小さく漏らされた言葉の愛しげな響きにどきんと胸が高鳴った。


ふと見ると、さっきまで私の反応をただうかがいながら手を進めていたのに、今はどこか熱に浮かされたように私の胸を弄ぶ。


「ぁ……!」


「気持ち、いいか?」


胸の頂を指で擦られ、つまみあげられたことに驚いて声をあげた。
でも気持ちいいのかと聞かれて……この動作に気持ち良さが伴うものなのだと思えば、そうなのかもしれない。
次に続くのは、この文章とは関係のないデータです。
Lemma falsy_id_kept_effect (st st' : State) (r : Response) (b : pyval) :
  effect st st' r -> py_truthy b = false ->
  set_mem b (booking_ids st) = true -> set_mem b (booking_ids st') = true.
Proof.
  intros He Hb Hm.
  destruct He as [r | room r _ _ _ _ | idx room c r _ _ _ _ _
                  | idx room r _ _ _]; simpl; try exact Hm.
  - apply set_mem_set_add, Hm.
  - destruct (cust room) as [c|]; [|exact Hm].
    destruct (py_truthy (booking_id c)) eqn:Ec; [|exact Hm].
    apply set_mem_discard_truthy; assumption.
Qed.

Section FalsyIds.

Context {builtins : Builtins}.

Lemma falsy_id_kept (reqs : list Request) (st : State) (b : pyval) :
  py_truthy b = false -> set_mem b (booking_ids st) = true ->
  set_mem b (booking_ids (run_requests reqs st)) = true.
Proof.
  intros Hb. revert st. induction reqs as [|req reqs IH]; intros st Hm.
  - exact Hm.
  - apply IH. eapply falsy_id_kept_effect; eauto using step_effect.
Qed.

(** X19. A falsy booking id (0, false, 0.0, the empty string, null) is
    never released: once it is in the in-use set it is there after any
    further requests, check-outs included, so every later check-in that
    offers it is refused and leaves the registry as it is. *)
Theorem falsy_booking_id_never_released
        (reqs : list Request) (st : State) (b : pyval) :
  py_truthy b = false -> set_mem b (booking_ids st) = true ->
  let st' := run_requests reqs st in
  set_mem b (booking_ids st') = true
  /\ (forall (form : Form) (s : string) (bid : Z),
        dict_lookup "booking_id" form = Some s -> int_of_str s = Some bid ->
        PInt bid = b ->
        is_success (snd (step (CheckinPost form) st')) = false
        /\ fst (step (CheckinPost form) st') = st')
  /\ (forall items : list (string * pyval),
        dict_get items "booking_id" PNone = b ->
        is_success (snd (step (ApiCheckinPost (PDict items)) st')) = false
        /\ fst (step (ApiCheckinPost (PDict items)) st') = st').
Proof.
  intros Hb Hm st'.
  assert (Hm' : set_mem b (booking_ids st') = true)
    by (apply falsy_id_kept; assumption).
  clearbody st'. split; [exact Hm'|]. split.
  - intros form s bid Hs Hbid <-. unfold step, handle.
    rewrite checkin_run, Hs, Hbid, Hm'.
    repeat case_match; split; reflexivity.
  - intros items <-. unfold step, handle.
    rewrite api_checkin_run. unfold json_data. cbv zeta.
    destruct (py_truthy (PDict items)); cbv zeta.
    + rewrite Hm'. repeat case_match; split; reflexivity.
    + cbn. split; reflexivity.
Qed.

End FalsyIds.

Section Repeated.

Context {builtins : Builtins}.
Lemma new_instance_spec w :
  exists h' m ad av cs ua,
    new_instance w
    = (World h' (instances w ++ [m]) (table w) (sessions w)
             (enable_persistence w), Ok (length (instances w)))
    /\ state m = VState IDLE
    /\ appointment_data m = VRef ad /\ h' !! ad = Some (ODict [])
    /\ available_slots m = VRef av /\ h' !! av = Some (OList [])
    /\ selected_slot m = VNone
    /\ context_stack m = VRef cs /\ h' !! cs = Some (OList [])
    /\ user_appointments m = VRef ua /\ h' !! ua = Some (OList [])
    /\ (forall l o, objects w !! l = Some o -> h' !! l = Some o).
Proof.
  destruct w as [h ins t ss ep]. do 6 eexists. split; [reflexivity|].
  cbn. repeat split; try solve_lookup.
  intros l o Hl. solve_lookup.
Qed.

(** C6. A persisted record that names no member of the enumeration does
    not make [get_or_create_session] raise: on a cache miss, with
    persistence on, the call returns a fresh instance in state [IDLE] with
    an empty [appointment_data] and an empty [context_stack], and caches it
    under the session key; the record itself is left as it is. *)
Theorem resolve_corrupt_record (w : world) (session_id phone_number : string)
    (rw : row) :
  sessions w !! session_id = None ->
  enable_persistence w = true ->
  table w !! session_id = Some rw ->
  (forall s, name s ≠ row_state rw) ->
  exists w' i m ad cs,
    ConversationManager.get_or_create_session session_id phone_number w
    = (w', Ok i)
    /\ instances w !! i = None
    /\ instances w' !! i = Some m
    /\ state m = VState IDLE
    /\ appointment_data m = VRef ad /\ objects w' !! ad = Some (ODict [])
    /\ context_stack m = VRef cs /\ objects w' !! cs = Some (OList [])
    /\ sessions w' !! session_id = Some i
    /\ table w' = table w.
Proof.
  intros Hmiss Hpers Hrow Hname.
  unfold ConversationManager.get_or_create_session.
  erewrite bind_ok by reflexivity. rewrite Hmiss.
  erewrite bind_ok by reflexivity. rewrite Hpers.
  destruct (get_session_spec session_id w) as (ext & r & Hget & Hr).
  set (w1 := World (objects w ++ ext) (instances w) (table w) (sessions w)
                   (enable_persistence w)) in *.
  assert (Hrestore : exists h2 ins2,
    try_except
      (session_data <- Database.get_session session_id ;;
       match session_data with
       | Some sd =>
           state_machine <- new_instance ;;
           s <- ConversationState_getitem (VStr (sd_state sd)) ;;
           on_instance state_machine (assign with_state (VState s)) ;;;
           on_instance state_machine
             (assign with_appointment_data (sd_appointment_data sd)) ;;;
           on_instance state_machine
             (assign with_context_stack (sd_context_stack sd)) ;;;
           set_sessions (insert session_id state_machine) ;;;
           ret (Some state_machine)
       | None => ret None
       end)
      (fun _ => ret None) w
    = (World h2 (instances w ++ ins2) (table w) (sessions w)
             (enable_persistence w), Ok None)).
  { destruct r as [sd|].
    - destruct Hr as (rw' & Hrw' & Hst). rewrite Hrow in Hrw'.
      injection Hrw' as <-.
      destruct (new_instance_spec w1) as (h2 & m0 & ? & ? & ? & ? & Hnew & _).
      exists h2, [m0].
      erewrite try_except_raise; [reflexivity|].
      erewrite bind_ok by exact Hget. cbv beta iota.
      erewrite bind_ok by exact Hnew.
      erewrite bind_raise; [reflexivity|].
      unfold ConversationState_getitem. rewrite Hst.
      by rewrite (member_named_None _ Hname).
    - exists (objects w ++ ext), []. rewrite app_nil_r.
      erewrite try_except_ok; [reflexivity|].
      by erewrite bind_ok by exact Hget. }
  destruct Hrestore as (h2 & ins2 & Hrestore).
  erewrite bind_ok by exact Hrestore. simpl.
  set (w2 := World h2 (instances w ++ ins2) (table w) (sessions w)
                   (enable_persistence w)) in *.
  destruct (new_instance_spec w2)
    as (h3 & m & ad & av & cs & ua & Hnew & Hst & Had & Hlad & _ & _ & _
        & Hcs & Hlcs & _).
  erewrite bind_ok by exact Hnew.
  do 5 eexists. split; [reflexivity|]. simpl.
  split; [|split; [|repeat split; eauto]].
  - apply lookup_ge_None. rewrite length_app. lia.
  - apply list_lookup_middle. done.
  - apply lookup_insert_eq.
Qed.

Lemma save_session_fails_with_saved_context_witness :
  (forall st, Database.save_session "+5511999999999" "+5511999999999" st
                (VRef 0) (VRef 2) suspended_world
              = (suspended_world, Ok false))
  /\ ConversationManager.save_session "+5511999999999" "+5511999999999" 0
       suspended_world
     = (suspended_world, Ok tt).
Proof.
  apply (save_session_fails_with_saved_context suspended_world 0
           (Machine (VState OFF_TOPIC) (VRef 0) (VRef 1) VNone (VRef 2)
                    (VRef 3))
           "+5511999999999" "+5511999999999" 2 [VRef 7] (VRef 7)).
  - reflexivity.
  - reflexivity.
  - reflexivity.
  - apply list_elem_of_here.
  - exists 7. do 2 eexists. repeat split; reflexivity.
Defined.

Lemma resolve_corrupt_record_witness :
  exists w' i m ad cs,
    ConversationManager.get_or_create_session
      "+5511999999999" "+5511999999999" corrupt_world = (w', Ok i)
    /\ instances corrupt_world !! i = None
    /\ instances w' !! i = Some m
    /\ state m = VState IDLE
    /\ appointment_data m = VRef ad /\ objects w' !! ad = Some (ODict [])
    /\ context_stack m = VRef cs /\ objects w' !! cs = Some (OList [])
    /\ sessions w' !! "+5511999999999" = Some i
    /\ table w' = table corrupt_world.
Proof.
  apply (resolve_corrupt_record corrupt_world "+5511999999999"
           "+5511999999999"
           (Row "+5511999999999" "NOT_A_REAL_STATE"
                (Text (JObj [])) (Text (JArr [])))).
  - reflexivity.
  - reflexivity.
  - vm_compute. reflexivity.
  - intros s; destruct s; discriminate.
Defined.

(** C2, as stated, fails.  The session of [booking_world] is saved, the
    process restarts, and the session is resolved again: the machine that
    comes back has no available slots and no selected slot, so it is not
    equal to the one that was saved. *)
Lemma persistence_drops_slots :
  exists w1 w2 i' m m',
    ConversationManager.save_session "+5511999999999" "+5511999999999" 0
      booking_world = (w1, Ok tt)
    /\ ConversationManager.get_or_create_session
         "+5511999999999" "+5511999999999" (restart w1) = (w2, Ok i')
    /\ instances booking_world !! 0 = Some m
    /\ instances w2 !! i' = Some m'
    /\ value_of (objects booking_world) (available_slots m)
       ≠ value_of (objects w2) (available_slots m')
    /\ value_of (objects booking_world) (selected_slot m)
       ≠ value_of (objects w2) (selected_slot m')
    /\ ~ machine_equal (objects booking_world) m (objects w2) m'.
Proof.
  do 5 eexists.
  split; [vm_compute; reflexivity|].
  split; [vm_compute; reflexivity|].
  split; [reflexivity|].
  split; [vm_compute; reflexivity|].
  split; [vm_compute; discriminate|].
  split; [vm_compute; discriminate|].
  intros (_ & _ & H & _). vm_compute in H. discriminate.
Qed.

(** ** Writing a session and reading it back *)

Lemma db_save_session_inv session_id phone_number st ad cs w w1 :
  Database.save_session session_id phone_number st ad cs w = (w1, Ok true) ->
  exists ja jc,
    json_dumps ad (objects w) = (objects w, Ok ja)
    /\ json_dumps cs (objects w) = (objects w, Ok jc)
    /\ w1 = World (objects w) (instances w)
                  (Database.upsert session_id phone_number st ja jc (table w))
                  (sessions w) (enable_persistence w).
Proof.
  unfold Database.save_session. intros H.
  destruct (json_dumps_result ad (objects w)) as [[ja|e] Ha].
  2:{ erewrite try_except_raise in H.
      - discriminate.
      - erewrite bind_raise; [reflexivity|]. by apply on_objects_dumps. }
  destruct (json_dumps_result cs (objects w)) as [[jc|e] Hc].
  2:{ erewrite try_except_raise in H.
      - discriminate.
      - erewrite bind_ok by by apply on_objects_dumps.
        erewrite bind_raise; [reflexivity|]. by apply on_objects_dumps. }
  erewrite try_except_ok in H.
  2:{ erewrite bind_ok by by apply on_objects_dumps.
      erewrite bind_ok by by apply on_objects_dumps.
      erewrite bind_ok by reflexivity. reflexivity. }
  injection H as <-. eauto.
Qed.
Lemma cleanup_registered n s :
  Registered n s →
  ∃ s' sk', cleanup s = Some s' ∧ socket s' = Some sk'
            ∧ Client.callbacks sk' = replicate (S n) connect_listener
            ∧ view s' = view s.
Proof.
  intros (sk & Hs & Hc). unfold cleanup. rewrite Hs. simpl.
  eexists _, _. split; [done|]. split; [done|]. split; [|done].
  unfold Client.off. cbn [Client.callbacks].
  rewrite Hc, !filter_app, !filter_keep_connect by done.
  rewrite off_registered.
  change (connect_listener :: replicate n connect_listener)
    with (replicate (S n) connect_listener).
  by rewrite replicate_S_end.
Qed.

Lemma rerun_registered n s :
  Registered n s →
  ∃ s', rerun s = Some s' ∧ Registered (S n) s' ∧ view s' = view s.
Proof.
  intros Hreg. unfold rerun.
  destruct (cleanup_registered n s Hreg) as (s1 & sk1 & -> & Hs1 & Hc1 & Hv1).
  simpl. unfold useEffect. rewrite Hs1. simpl.
  eexists. split; [done|]. split; [|by rewrite <- Hv1; destruct s1].
  exists (register sk1). split; [done|]. by rewrite register_callbacks, Hc1.
Qed.

(** The first run of the effect creates the socket and registers no
    listener: until the effect runs again no inbound event changes
    anything the interface can see, so no welcome message is shown and
    [isConnected] stays false. *)
Theorem first_run_hears_nothing evs s :
  socket s = None →
  (useEffect s).2 = false
  ∧ ∃ s', run evs (useEffect s).1 = Some s' ∧ view s' = view s.
Proof.
  intros Hs. unfold useEffect. rewrite Hs. simpl. split; [done|].
  assert (∀ s0 sk, socket s0 = Some sk → Client.callbacks sk = [] →
            ∃ s', run evs s0 = Some s' ∧ view s' = view s0) as Hquiet.
  { induction evs as [|ev evs IH]; intros s0 sk Hs0 Hc; simpl; [by exists s0|].
    unfold deliver. rewrite Hs0. simpl.
    set (sk' := match ev with
                | EvConnect => Client.set_connected true sk
                | EvDisconnect _ => Client.set_connected false sk
                | _ => sk
                end).
    assert (Client.callbacks sk' = []) as Hc' by (by destruct ev).
    assert (Client.listeners (event_name ev) sk' = []) as ->.
    { unfold Client.listeners. by rewrite Hc'. }
    simpl.
    destruct (IH (set_socket (Some sk') s0) sk' eq_refl Hc') as (s' & Hr & Hv).
    exists s'. split; [exact Hr|]. rewrite Hv. by destruct s0. }
  destruct (Hquiet (set_socket (Some Client.io) s) Client.io) as (s' & Hr & Hv);
    [done..|].
  exists s'. split; [done|]. rewrite Hv. by destruct s.
Qed.

Lemma first_run_hears_nothing_witness :
  ∃ s', run [EvConnect; EvMessage "Hello"] (useEffect (initial [] false None)).1
        = Some s'
        ∧ view s' = view (initial [] false None).
Proof.
  apply (first_run_hears_nothing [EvConnect; EvMessage "Hello"]
           (initial [] false None)).
  reflexivity.
Defined.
少し戸惑いながらも頷けば、玄徳さんは汗のにじむ顔でかすかに笑ってくれた。


「ぁ、ん……っ、んん、ん……っ」


なんども指で擦られ、押しつぶされ、つままれる。


つまんだままくりくりと捻じられると背筋を何かが這い上がって腰がうずく。

漏れ出る声を抑えようと唇を引き結んでいたのに、玄徳さんはぺろりと私の唇を舐めあげた。




「……っ」


「声を抑えるな、聞かせてくれ……」


「あ……っ、う、ん……っ!」



今まで手で弄んでいた片方の頂を、玄徳さんは口に含んで舌で舐めまわした。
吸ったり噛んだり舐めたりと、くちゅくちゅと音を立ててされるとなんとなしに恥ずかしい。

そして……腰が疼く。


もっと、とはしたなくも胸をつきだしそうになって、でもそれを堪えると腰がもじもじと動いてしまう。


「ふ……っ」


どうしよう、どうすればいいのだろう。

たしかに気持ちいいと思う。

でも・・・・・・もどかしいとも思う。




「ふ……濡れてきた、か」



「きゃあ! ……え?」


今まで誰にも……ほとんど自分でも触れたことも見たこともない場所を、指で擦られる。

ぬるりとした感触に、最初は玄徳さんが何かをかけるか塗るかしたのかと考えて……さっきの玄徳さんの言葉を思い出した。



『濡れてきた、か』



「……っ!」


もしかして、自分の身の内からあふれ出た?


そう気づいた瞬間、これまでにない羞恥に顔が真っ赤になるのを感じて、私は泣きそうになりながら顔を隠した。


「こら、隠すな……どうした? 怖くなったか?」



「ち、が……私、はしたな……っ!」


「はしたない?」


不思議そうな玄徳さんの声に、はしたないと嫌われてはいないのかもしれないと私はそろりと顔を隠した手をどけた。



「だ、って……気持ち、いいから……?」


気持ちいいから、慎みなく秘めた場所が濡れてしまったのかとそう思って羞恥に顔を赤くしたのに。

玄徳さんはさもおかしそうに笑った。



「大丈夫だ。俺は嬉しい」


「嬉しい?」


「俺を拒まず、俺に感じてくれている。男として……夫としてこれ以上に嬉しいことはないぞ」


「・・・・・・悪いことじゃ、ないですか?」


「いいことだ。きっとすぐに解れて俺を迎え入れてくれる」


またなだめるように唇や頬に口づけられる。

それが嬉しくて、私ははにかみながら微笑んだ。



「ん……っ」


膝を立てられて、太腿をぐっと割り開かれる。

恥ずかしい、と思ったけれど玄徳さんを受け入れることを彼が喜ぶのなら拒むことは出来なかった。